Steve Agnew’s Head
With his aerodynamic barnet, our man can shave vital milliseconds off those 70-yard upfield dashes. Handy for the bar at half time, though claims that ‘lasses love a bit of it” remain unconfirmed.
SuperKev’s Eye For Goal
Apparently, he scores lots of goals, not that the ignorant tossers at Diadora would know. The Sultan of Sunderland, and Mag Destroyer has his eyes.
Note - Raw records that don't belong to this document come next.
(* ===== verification/JobConfig.v ===== *)
(** * The result delivery of a Job (package [internal/resultdelivery/jobconfig])

    What a dispatched Job says about delivering its result: an endpoint, the
    generation it was dispatched for, and either a Secret with a client
    certificate or a Pod token for the receiver alone. [Attach] and
    [AttachPodToken] write it into the template before the admission snapshot
    is taken; [Read] holds a Job to exactly that shape. The code refuses with
    one error, here [None]. Also the identity of an attempt
    ([internal/resultdelivery/protocol.go]). *)
From Stdlib Require Import ZArith Lia Ascii.
From stdpp Require Import base list gmap strings.
From S2P Require Import TargetLock GoStrings Json Fingerprint SourceContent KubeMeta KubePod.
From S2P Require ResultStore ResultRetention.
From S2P Require Import Prelude.
Local Open Scope go_scope.
Local Open Scope Z_scope.

(** ** The identity of an attempt *)

Record Identity : Type := { IdentityBinding : ResultStore.Binding; Engine : string }.

Definition valid (i : Identity) : bool :=
  let b := IdentityBinding i in
  is_ok (ResultStore.Name b) &&
  (bool_decide (Engine i = "postgresql") || bool_decide (Engine i = "mysql") ||
   (empty (Engine i) && (bool_decide (ResultStore.Operation b = "resolve") || bool_decide (ResultStore.Operation b = "verify")))).
Definition identity_json (i : Identity) : json :=
  JObj [("binding", ResultStore.binding_json (IdentityBinding i)); ("engine", JStr (Engine i))].

Definition TokenAudience : string := "operator.ptah.run/results".

(** ** Names *)

Definition PodNamespaceVar : string := "PTAH_RESULT_POD_NAMESPACE".
Definition PodNameVar : string := "PTAH_RESULT_POD_NAME".
Definition PodUIDVar : string := "PTAH_RESULT_POD_UID".
Definition GenerationVar : string := "PTAH_RESULT_GENERATION".
Definition ResultJobUID : string := "PTAH_RESULT_JOB_UID".
Definition ServerTrust : string := "PTAH_RESULT_SERVER_TRUST".
Definition IdentityTemplate : string := "PTAH_RESULT_IDENTITY_TEMPLATE".
Definition VolumeName : string := "result-credentials".
Definition MountPath : string := "/credentials/result".
Definition TokenPath : string := MountPath +:+ "/token".
Definition EnvExpectedDatabaseEngine : string := "PTAH_EXPECTED_DATABASE_ENGINE".
Definition runnerContainer : string := "ptah".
When Peter Reid shouts jump, people ask how high. When Bally whispers it, crack ninja samurai fellas shit their pants – the best motivator in SAFC’s history.
Niall Quinn’s Chest
Attracts the ball like a magnet, puts it on a team-mate’s toe with digital accuracy.
Alex Rae’s Elbows
Clinically tested on Daryll Powell, David Ginola and Trevor Sinclair, these awesome weapons are more than a match for any stinking, henking Newcastle scum.
Darren Williams’ Hands
After six seasons of frantic post-match clapping, these teflon instruments are unbelievably showing no signs of wear. It may be over the top, but at least he makes you feel appreciated.
Paul Butler's Thighs
Years of dedicated pie-munching has spawned legs like tree-trunks, as thick as an elephants turd and twice as horrible. Perfect for sitting on that twat Shearer.
Nicky Summerbee's Right Foot
Could open a bra-strap with a football from fifty yards could Nicky. Actually, that's rubbish, but we're yet to see a decent cross since he left, and his right peg is ours.
Martin Smith's Left foot
Son of Pele, Cousin of Cruyff, Sunderland enigma. Believe the hype.